> **Data extracted from a collection**:
________________________
Definition api_error : Api :=
  {| spreadsheets_get := fun _ _ =>
       Some {| defaultFormat := JObj []; rowData := [Some [error_cell]] |};
     spreadsheets_get_sheets := fun _ => Some [entry 3];
     spreadsheets_batchUpdate := fun _ _ => Some tt |}.

End Sample.

(** ** Theorems *)

Module UtilFacts.
Import Util.

(** The [while] loop never stops for lack of fuel: with [Z.to_nat k]
    iterations available it stops because its condition fails. *)
Lemma while_loop_exits (fuel : nat) (k p : Z) :
  1 <= p -> k <= Z.of_nat fuel ->
  let '(k', p') := while_loop fuel k p in k' < 26 ^ p'.
Proof.
  revert k p. induction fuel as [|fuel IH]; intros k p Hp Hk; simpl.
  - assert (0 < 26 ^ p) by (apply Z.pow_pos_nonneg; lia). lia.
  - destruct (Z.leb_spec (26 ^ p) k) as [Hle|Hlt]; [|exact Hlt].
    apply IH; [lia|].
    assert (26 ^ 1 <= 26 ^ p) by (apply Z.pow_le_mono_r; lia).
    rewrite Z.pow_1_r in *. lia.
Qed.

Lemma format_column_address_0 : format_column_address 0 = "A"%string.
Proof. reflexivity. Qed.

Lemma format_column_address_25 : format_column_address 25 = "Z"%string.
Proof. reflexivity. Qed.

Lemma format_column_address_26 : format_column_address 26 = "AA"%string.
Proof. reflexivity. Qed.

Lemma format_column_address_701 : format_column_address 701 = "ZZ"%string.
Proof. vm_compute. reflexivity. Qed.

Lemma format_column_address_702 : format_column_address 702 = "AAA"%string.
Proof. vm_compute. reflexivity. Qed.

(** C4, at the failing input: the body of the [for] loop never divides [k]
    by 26, so every position of the address repeats the last digit.  For
    column index 27 the code returns "BB", where the bijective base-26
    numeral is "AB". *)
Theorem format_column_address_27 :
  format_column_address 27 = "BB"%string /\
  bijective_base26 27 = "AB"%string /\
  format_column_address 27 <> bijective_base26 27.
Proof. repeat split; vm_compute; congruence. Qed.

End UtilFacts.

Module LazyOrderedDictionaryFacts.
Import Util.

Section Enumeration.
Context {K : Type} `{Countable K} {V : Type}.
Implicit Types (l saves pairs : list (K * V)) (idx : gmap K nat).
Implicit Types (enumerator : Enumeration K V) (d : LazyOrderedDictionary K V).

Lemma enumerate_fold pairs : forall l idx,
  foldl enumerate_step (l, idx) pairs =
    (l ++ pairs, (foldl enumerate_step (l, idx) pairs).2).
Proof.
  induction pairs as [|kv en IH]; intros l idx; simpl.
  - by rewrite app_nil_r.
  - rewrite IH. by rewrite <- app_assoc.
Qed.

Lemma index_sound_empty l : index_sound (∅ : gmap K nat) l.
Proof. intros k i. by rewrite lookup_empty. Qed.

Lemma index_sound_app idx l l' : index_sound idx l -> index_sound idx (l ++ l').
Proof.
  intros Hs k i Hi. rewrite fmap_app. apply lookup_app_l_Some. by apply Hs.
Qed.

Lemma enumerate_index_sound pairs : forall l idx,
  index_sound idx l ->
  index_sound (foldl enumerate_step (l, idx) pairs).2 (l ++ pairs).
Proof.
  induction pairs as [|kv en IH]; intros l idx Hs; simpl.
  - by rewrite app_nil_r.
  - replace (l ++ kv :: en) with ((l ++ [kv]) ++ en) by by rewrite <- app_assoc.
    apply IH. intros k i. rewrite lookup_insert. case_decide as Hk.
    + intros [= <-]. subst k. rewrite fmap_app.
      rewrite lookup_app_r; rewrite length_fmap; [|lia].
      by rewrite Nat.sub_diag.
    + intros Hi. rewrite fmap_app. apply lookup_app_l_Some. by apply Hs.
Qed.

Lemma enumerate_index_None pairs : forall l idx k,
  (foldl enumerate_step (l, idx) pairs).2 !! k = None <->
  idx !! k = None /\ k ∉ pairs.*1.
Proof.
  induction pairs as [|kv en IH]; intros l idx k; simpl.
  - split; [intros ?; split; [done|apply not_elem_of_nil]|tauto].
  - rewrite IH, lookup_insert_None, not_elem_of_cons. intuition congruence.
Qed.

Lemma restore_fold idx saves : forall l,
  index_sound idx l ->
  (foldl (restore_step idx) l saves).*1 =
    l.*1 ++ (filter (fun kv => idx !! kv.1 = None) saves).*1.
Proof.
  induction saves as [|kv saves IH]; intros l Hs; simpl.
  - by rewrite app_nil_r.
  - unfold restore_step at 2. destruct (idx !! kv.1) as [i|] eqn:Hi.
    + rewrite filter_cons_False by (rewrite Hi; done).
      assert (Hkeys : (<[i:=kv]> l).*1 = l.*1).
      { rewrite list_fmap_insert. apply list_insert_id. by apply Hs. }
      rewrite IH; [by rewrite Hkeys|].
      intros k j Hj. rewrite Hkeys. by apply Hs.
    + rewrite filter_cons_True by done.
      rewrite IH.
      * rewrite fmap_app, fmap_cons. by rewrite <- app_assoc.
      * by apply index_sound_app.
Qed.

(** An enumeration that completes, on a dictionary not yet enumerated. *)
Lemma ensure_enumerated_yields pairs l idx :
  exists l',
    _ensure_enumerated (Yields pairs)
      {| cache_list := l; cache_index := idx; enumerated := false |} =
    (Ok tt, {| cache_list := l';
               cache_index := (foldl enumerate_step ([], ∅) pairs).2;
               enumerated := true |}) /\
    l'.*1 = pairs.*1 ++ (filter (fun kv => kv.1 ∉ pairs.*1) l).*1.
Proof.
  unfold _ensure_enumerated; simpl.
  rewrite enumerate_fold. simpl. eexists. split; [reflexivity|].
  rewrite restore_fold.
  - f_equal. f_equal. apply list_filter_iff. intros kv.
    rewrite enumerate_index_None. rewrite lookup_empty. tauto.
  - apply (enumerate_index_sound pairs [] ∅), index_sound_empty.
Qed.

Lemma ensure_enumerated_idle enumerator d :
  enumerated d = true -> _ensure_enumerated enumerator d = (Ok tt, d).
Proof. unfold _ensure_enumerated. by intros ->. Qed.

Lemma iterkeys_yields pairs l idx :
  exists d',
    iterkeys (Yields pairs)
      {| cache_list := l; cache_index := idx; enumerated := false |} =
    (Ok (cache_list d').*1, d') /\
    (cache_list d').*1 =
      pairs.*1 ++ (filter (fun kv => kv.1 ∉ pairs.*1) l).*1 /\
    enumerated d' = true.
Proof.
  destruct (ensure_enumerated_yields pairs l idx) as (l' & He & Hkeys).
  exists {| cache_list := l';
            cache_index := (foldl enumerate_step ([], ∅) pairs).2;
            enumerated := true |}.
  unfold iterkeys, mbind, ST_bind. rewrite He. simpl.
  split; [reflexivity|]. split; [exact Hkeys|reflexivity].
Qed.

Lemma iterkeys_idle enumerator d :
  enumerated d = true -> iterkeys enumerator d = (Ok (cache_list d).*1, d).
Proof.
  intros He. unfold iterkeys, mbind, ST_bind.
  by rewrite ensure_enumerated_idle.
Qed.

(** Looking a key up through the constructor, in a dictionary that is not
    enumerated and does not hold the key, appends the new entry. *)
Lemma getitem_constructs enumerator construct k v l idx :
  idx !! k = None -> construct k = Some v ->
  getitem enumerator (Some construct) (inr k)
    {| cache_list := l; cache_index := idx; enumerated := false |} =
  (Ok v, {| cache_list := l ++ [(k, v)];
            cache_index := <[k := length l]> idx;
            enumerated := false |}).
Proof.
  intros Hi Hc. unfold getitem, mbind, ST_bind, get_state. simpl.
  by rewrite Hi, Hc.
Qed.

Lemma looked_up_held enumerator construct (keys : list K) :
  NoDup keys -> (forall k, k ∈ keys -> is_Some (construct k)) ->
  exists l idx,
    looked_up enumerator construct keys =
      {| cache_list := l; cache_index := idx; enumerated := false |} /\
    l.*1 = keys /\
    (forall k v, (k, v) ∈ l -> construct k = Some v) /\
    (forall k, idx !! k = None <-> k ∉ keys).
Proof.
  unfold looked_up. induction keys as [|k keys IH] using rev_ind; intros Hnd Hc.
  - exists [], ∅. split; [done|]. split; [done|]. split.
    + intros k v Hin. by apply elem_of_nil in Hin.
    + intros k. rewrite lookup_empty. split; [intros _; apply not_elem_of_nil|done].
  - apply NoDup_app in Hnd as (Hnd & Hk & _).
    destruct IH as (l & idx & Hd & Hl & Hv & Hidx); [done| |].
    { intros k' Hk'. apply Hc, elem_of_app. by left. }
    destruct (Hc k) as [v Hkv]; [apply elem_of_app; right; apply list_elem_of_here|].
    assert (Hnone : idx !! k = None).
    { apply Hidx. intros Hin. apply (Hk k Hin), list_elem_of_here. }
    rewrite foldl_app, Hd. cbn [foldl].
    rewrite (getitem_constructs enumerator construct k v l idx Hnone Hkv). simpl.
    eexists _, _. split; [reflexivity|]. split; [|split].
    + by rewrite fmap_app, Hl.
    + intros k' v' [Hin|Hin%list_elem_of_singleton]%elem_of_app; [by apply Hv|].
      by injection Hin as -> ->.
    + intros k'. rewrite lookup_insert_None, Hidx, not_elem_of_app,
        list_elem_of_singleton. intuition congruence.
Qed.

(** C8: in a dictionary where the distinct keys [keys] were constructed on
    demand, one after the other and before any enumeration, the list holds
    them in that order; an enumeration that completes yields the
    enumerator's keys in the enumerator's order, followed by those of
    [keys] that the enumerator did not produce, in the order they were
    constructed; iterating again does not run the enumerator again; and
    after [refresh()] the iteration yields the enumerator's keys alone.
    With the enumerator [(k1,v1),(k2,v2)], constructing [k3] on demand
    first, then [refresh()] and iterating, yields exactly [k1, k2]. *)
Theorem lazy_dictionary_iteration_order
    pairs enumerator enumerator' (construct : K -> option V) (keys : list K)
    k1 v1 k2 v2 k3 v3 :
  NoDup keys -> (forall k, k ∈ keys -> is_Some (construct k)) ->
  let d := looked_up enumerator construct keys in
  (cache_list d).*1 = keys
  /\ (iterkeys (Yields pairs) d).1 =
       Ok (pairs.*1 ++ filter (fun k => k ∉ pairs.*1) keys)
  /\ iterkeys enumerator' (iterkeys (Yields pairs) d).2 = iterkeys (Yields pairs) d
  /\ (iterkeys (Yields pairs) (refresh d)).1 = Ok pairs.*1
  /\ (let e := [(k1, v1); (k2, v2)] in
      let d1 := (getitem enumerator (Some (fun _ => Some v3)) (inr k3) init).2 in
      cache_list d1 = [(k3, v3)] /\
      (iterkeys (Yields e) (refresh d1)).1 = Ok [k1; k2]).
Proof.
  intros Hnd Hc d.
  destruct (looked_up_held enumerator construct keys Hnd Hc)
    as (l & idx & Hd & Hl & _ & _).
  subst d. rewrite Hd. cbn [cache_list].
  destruct (iterkeys_yields pairs l idx) as (d' & Hit & Hkeys & Hen).
  assert (Hfilter : (filter (fun kv => kv.1 ∉ pairs.*1) l).*1 =
                    filter (fun k => k ∉ pairs.*1) keys).
  { rewrite <- Hl. clear. induction l as [|kv l IH]; [done|].
    rewrite fmap_cons, !filter_cons. simpl.
    destruct (decide (kv.1 ∉ pairs.*1)); [rewrite fmap_cons|]; by rewrite IH. }
  split; [done|]. split; [by rewrite Hit, <- Hfilter; simpl; rewrite Hkeys|].
  split; [|split].
  - rewrite Hit. simpl. by rewrite iterkeys_idle.
  - unfold refresh.
    destruct (iterkeys_yields pairs [] ∅) as (d0 & -> & -> & _).
    simpl. by rewrite app_nil_r.
  - cbv zeta. unfold init.
    rewrite (getitem_constructs enumerator (fun _ => Some v3) k3 v3 [] ∅)
      by done.
    cbn [snd cache_list]. split; [done|]. unfold refresh.
    destruct (iterkeys_yields [(k1, v1); (k2, v2)] [] ∅) as (d0 & -> & -> & _).
    done.
Qed.

End Enumeration.

Lemma lazy_dictionary_iteration_order_witness :
  let d := looked_up (Yields []) (fun _ : string => Some 3) ["k3"; "k1"]%string in
  (cache_list d).*1 = ["k3"; "k1"]%string /\
  (iterkeys (Yields [("k1", 1); ("k2", 2)]%string) d).1 =
    Ok ["k1"; "k2"; "k3"]%string /\
  (iterkeys (Yields [("k1", 1); ("k2", 2)]%string) (refresh d)).1 =
    Ok ["k1"; "k2"]%string.
Proof.
  destruct (lazy_dictionary_iteration_order
              [("k1", 1); ("k2", 2)]%string (Yields []) (Yields [])
              (fun _ : string => Some 3) ["k3"; "k1"]%string
              "k1"%string 1 "k2"%string 2 "k3"%string 3)
    as (Hheld & Hiter & _ & Hrefresh & _).
  - apply (bool_decide_eq_true_1 (NoDup ["k3"; "k1"]%string)).
    vm_compute. reflexivity.
  - intros k _. by eexists.
  - split; [exact Hheld|]. split; [exact Hiter|exact Hrefresh].
Defined.
(** A driver for examples: ObjectIds are read from strings of twenty-four
    hexadecimal digits, dates from numbers of milliseconds. *)
Module Example.

Definition hexValue (c : ascii) : option N :=
  let n := N_of_ascii c in
  if (48 <=? n)%N && (n <=? 57)%N then Some (n - 48)%N
  else if (97 <=? n)%N && (n <=? 102)%N then Some (n - 87)%N
  else if (65 <=? n)%N && (n <=? 70)%N then Some (n - 55)%N
  else None.

Fixpoint hexNumber (acc : N) (s : string) : option N :=
  match s with
  | EmptyString => Some acc
  | String c rest =>
      match hexValue c with
      | Some d => hexNumber (16 * acc + d)%N rest
      | None => None
      end
  end.

Definition casts : Casts := {|
  toObjectId v :=
    match v with
    | JString s =>
        if bool_decide (String.length s = 24%nat) then hexNumber 0 s else None
    | _ => None
    end;
  toDate v :=
    match v with
    | JNumber n => Some n
    | _ => None
    end
|}.

End Example.

(** ** Inputs the properties speak about *)

(** A property of the body that is a string and not the empty one. *)
Definition nonEmptyString (v : option JsValue) : Prop :=
  ∃ s, v = Some (JString s) ∧ s ≠ "".

(** The status of a [PUT /requests/:id] body is one the route accepts. *)
Definition acceptedStatus (v : option JsValue) : Prop :=
  ∃ s, v = Some (JString s) ∧ s ∈ ["Pending"; "Accepted"; "Rejected"].

(** The four fields the route and the API documentation call required are
    present and valid: requester and book are non-empty strings, the
    delivery method is one of the enumeration, the duration is a number
    other than 0. *)
Definition requiredFour (body : Body) : Prop :=
  nonEmptyString (body !! "RequestedBy")
  ∧ nonEmptyString (body !! "BookID")
  ∧ (∃ m, body !! "DeliveryMethod" = Some (JString m) ∧ m ∈ Request.deliveryMethods)
  ∧ (∃ n, body !! "Duration" = Some (JNumber n) ∧ n ≠ 0).

(** A body the creation of a request accepts: the four fields, the
    counterparty as a non-empty string, and negotiated terms that are
    absent or a string. *)
Definition validCreate (body : Body) : Prop :=
  requiredFour body
  ∧ nonEmptyString (body !! "RequestedTo")
  ∧ (body !! "NegotiatedTerms" = None
     ∨ ∃ s, body !! "NegotiatedTerms" = Some (JString s)).

(** The request a valid body creates. *)
Definition createdRequest (env : Env) (body : Body) : Request.t :=
  {| Request._id := newId env;
     Request.RequestID := newKey env;
     Request.RequestedBy := Js.asString (body !! "RequestedBy");
     Request.RequestedTo := Js.asString (body !! "RequestedTo");
     Request.BookID := Js.asString (body !! "BookID");
     Request.RequestDate := now env;
     Request.Status := "Pending";
     Request.DeliveryMethod := Js.asString (body !! "DeliveryMethod");
     Request.Duration := match body !! "Duration" with
                         | Some (JNumber n) => n
                         | _ => 0
                         end;
     Request.NegotiatedTerms := Some (Js.asString (body !! "NegotiatedTerms"));
     Request.createdAt := now env;
     Request.updatedAt := now env |}.

(** The transaction the acceptance of request [r] under [_id] [oid] opens. *)
Definition openedTransaction (env : Env) (oid : ObjectId) (r : Request.t)
    : Transaction.t :=
  {| Transaction._id := newId env;
     Transaction.TransactionID := Some (newKey env);
     Transaction.RequestID := oid;
     Transaction.OwnerID := Request.RequestedTo r;
     Transaction.BooKID := Request.BookID r;
     Transaction.Status := "Pending";
     Transaction.TransactionDate := Some (now env);
     Transaction.BookReturnedDate := None |}.

(** The paths of the transaction schema an update may name. *)
Definition updatePaths : list string :=
  ["TransactionID"; "RequestID"; "OwnerID"; "BooKID"; "Status";
   "TransactionDate"; "BookReturnedDate"].

(** A body for [PUT /transactions/:id] that is a plain set of fields: every
    key is one of these paths, so that none is an update operator, a dotted
    path, [_id] or the version key, and no value is an object literal.
    [Transaction.castUpdate] embeds [findByIdAndUpdate] on such bodies
    only. *)
Definition plainUpdate (body : Body) : Prop :=
  ∀ k v, body !! k = Some v -> k ∈ updatePaths ∧ ∀ props, v ≠ JObject props.

(** A call whose body, if it updates a transaction, is a plain set of
    fields. *)
Definition plainCall (c : Call) : Prop :=
  match c with
  | PutTransaction _ body => plainUpdate body
  | _ => True
  end.

(** The states reached from the empty database by such calls. *)
Inductive reachablePlain `{Casts} : Store -> Prop :=
| reachablePlain_empty : reachablePlain emptyStore
| reachablePlain_handle c st :
    plainCall c -> reachablePlain st -> reachablePlain (handle c st).1.


(** ** Sample calls *)

Module Sample.

Definition env1 : Env := {| now := 1000; newId := 1%N; newKey := 2%N |}.
Definition env2 : Env := {| now := 2000; newId := 3%N; newKey := 4%N |}.

(** The body of the scenario of the specification. *)
Definition fullBody : Body :=
  <["RequestedBy" := JString "u1"]>
    (<["RequestedTo" := JString "u2"]>
       (<["BookID" := JString "b1"]>
          (<["DeliveryMethod" := JString "In-person"]>
             (<["Duration" := JNumber 7]> ∅)))).

(** The same body without the counterparty. *)
Definition fourFields : Body := delete "RequestedTo" fullBody.

(** A request for shipping, with terms, that names no counterparty. *)
Definition noCounterparty : Body :=
  <["RequestedBy" := JString "alice"]>
    (<["BookID" := JString "isbn-42"]>
       (<["DeliveryMethod" := JString "Shipping"]>
          (<["Duration" := JNumber 14]>
             (<["NegotiatedTerms" := JString "return by post"]> ∅)))).

(** The body of the scenario with a duration of 0. *)
Definition zeroDuration : Body := <["Duration" := JNumber 0]> fullBody.

Definition status (s : string) : Body := <["status" := JString s]> ∅.

(** The [_id] of the first request, as the route parameter spells it. *)
Definition id1 : string := "000000000000000000000001".
Definition id3 : string := "000000000000000000000003".
Definition id9 : string := "000000000000000000000009".

(** One request, pending. *)
Definition store1 : Store := (RequestRoutes.post env1 fullBody emptyStore).1.

(** The request accepted and its transaction opened. *)
Definition store2 : Store :=
  (RequestRoutes.put (H := Example.casts) env2 id1 (status "Accepted") store1).1.

(** A body for [POST /transactions] that names everything the schema
    requires, and the request under both names. *)
Definition completeTransaction : Body :=
  <["RequestID" := JString id1]>
    (<["ExchangeRequestID" := JString id1]>
       (<["OwnerID" := JString "u2"]>
          (<["BooKID" := JString "b1"]> ∅))).

(** The request accepted, its transaction opened, and the request rejected
    again: the transaction of the first acceptance holds the identifiers of
    [env2]. *)
Definition taken : Store :=
  (RequestRoutes.put (H := Example.casts)
     {| now := 4000; newId := 7%N; newKey := 8%N |} id1 (status "Rejected")
     store2).1.

(** An update of a transaction that names a new owner and the date of the
    return. *)
Definition handOver : Body :=
  <["OwnerID" := JString "u9"]> (<["BookReturnedDate" := JNumber 5000]> ∅).

End Sample.

(** ** The token check in front of the routes *)

(** [authenticateToken], the middleware every route but [/auth] is mounted
    behind, in both routers. *)
Module Auth.

(** [s.split(' ')] *)
Fixpoint split (s : string) : list string :=
  match s with
  | EmptyString => [EmptyString]
  | String c rest =>
      if bool_decide (c = " "%char) then EmptyString :: split rest
      else match split rest with
           | w :: ws => String c w :: ws
           | [] => [String c EmptyString]
           end
  end.

(** [authHeader && authHeader.split(' ')[1]], where [authHeader] is
    [req.headers['authorization']]: a string, or [undefined].  The result is
    [undefined] ([None]) or a string. *)
Definition token (authHeader : option string) : option string :=
  match authHeader with
  | None => None
  | Some h => if bool_decide (h = "") then Some "" else split h !! 1%nat
  end.

(** [!token] *)
Definition missing (token : option string) : bool :=
  match token with
  | None => true
  | Some t => bool_decide (t = "")
  end.

(** A string without a space. *)
Fixpoint spaceless (s : string) : bool :=
  match s with
  | EmptyString => true
  | String c rest => negb (bool_decide (c = " "%char)) && spaceless rest
  end.

Section Auth.

(** [verify now t]: [jwt.verify(t, process.env.JWT_SECRET, ...)] calls back
    without an error at time [now]. *)
Variable verify : Z -> string -> bool.

(** The middleware: [Some] is the answer it sends, [None] is [next()]. *)
Definition authenticateToken (now : Z) (authHeader : option string)
    : option Response :=
  let token := token authHeader in
  if missing token then Some (respond 401 (message "No token provided"))
  else if verify now (default "" token) then None
  else Some (respond 403 (message "Invalid token")).

(** A route mounted as [router.METHOD(path, authenticateToken, handler)]. *)
Definition guarded `{Casts} (now : Z) (authHeader : option string) (c : Call)
    (st : Store) : Store * Response :=
  match authenticateToken now authHeader with
  | Some res => (st, res)
  | None => handle c st
  end.

End Auth.
End Auth.

(** ** Listing the transactions *)

(** [router.get('/')] of the transactions:
    [Transaction.find().populate('RequestID', 'RequestID RequestedBy BookID')]. *)
Module Listing.

(** The fields of a request the population selects, with its [_id]. *)
Record Populated := {
  _id : ObjectId;
  RequestID : ObjectId;
  RequestedBy : string;
  BookID : string
}.

Definition select (r : Request.t) : Populated :=
  {| _id := Request._id r; RequestID := Request.RequestID r;
     RequestedBy := Request.RequestedBy r; BookID := Request.BookID r |}.

(** A transaction as listed: its [RequestID] is replaced by the selected
    fields of the request with that [_id], or by [null] when there is none. *)
Definition populate (reqs : list Request.t) (x : Transaction.t)
    : Transaction.t * option Populated :=
  (x, select <$> Collection.findById Request._id (Transaction.RequestID x) reqs).

(** The route: status code and the populated transactions. *)
Definition getAll (st : Store)
    : Store * (nat * list (Transaction.t * option Populated)) :=
  (st, (200%nat, populate (requests st) <$> transactions st)).

End Listing.

(** ** States the properties speak about *)

(** No two stored documents share an [_id], no two requests a [RequestID],
    no two transactions a [TransactionID]. *)
Definition uniqueIds (st : Store) : Prop :=
  NoDup (Request._id <$> requests st)
  ∧ NoDup (Request.RequestID <$> requests st)
  ∧ NoDup (Transaction._id <$> transactions st)
  ∧ NoDup (Transaction.TransactionID <$> transactions st).

(** What the schema asks of the strings of a stored transaction. *)
Definition validTransaction (x : Transaction.t) : Prop :=
  Transaction.OwnerID x ≠ "" ∧ Transaction.BooKID x ≠ ""
  ∧ Transaction.Status x ∈ Transaction.statuses.

(** The six properties of the body [POST /requests] reads. *)
Definition requestFields : list string :=
  ["RequestedBy"; "BookID"; "DeliveryMethod"; "Duration"; "NegotiatedTerms";
   "RequestedTo"].

(** A token check for examples: one token is good, at any time. *)
Definition sampleVerify (now : Z) (t : string) : bool :=
  bool_decide (t = "good-token").

(** * Properties *)

(** ** Collections *)

Section CollectionFacts.

Context {Doc : Type} (idOf : Doc -> ObjectId).

Lemma findById_elem id coll d :
  Collection.findById idOf id coll = Some d -> d ∈ coll ∧ idOf d = id.
Proof.
  induction coll as [|d0 rest IH]; simpl; [done|].
  case_bool_decide as Hid.
  - intros [= ->]. split; [left | done].
  - intros Hf. destruct (IH Hf) as [Hin Heq]. split; [by right | done].
Qed.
________________________
> **EXERCISE DETAILS**: Copy the lines from the entries above in which the word "left" appears.

> **PROBLEM SOLUTION**:
    { intros k' Hk'. apply Hc, elem_of_app. by left. }
  - intros [= ->]. split; [left | done].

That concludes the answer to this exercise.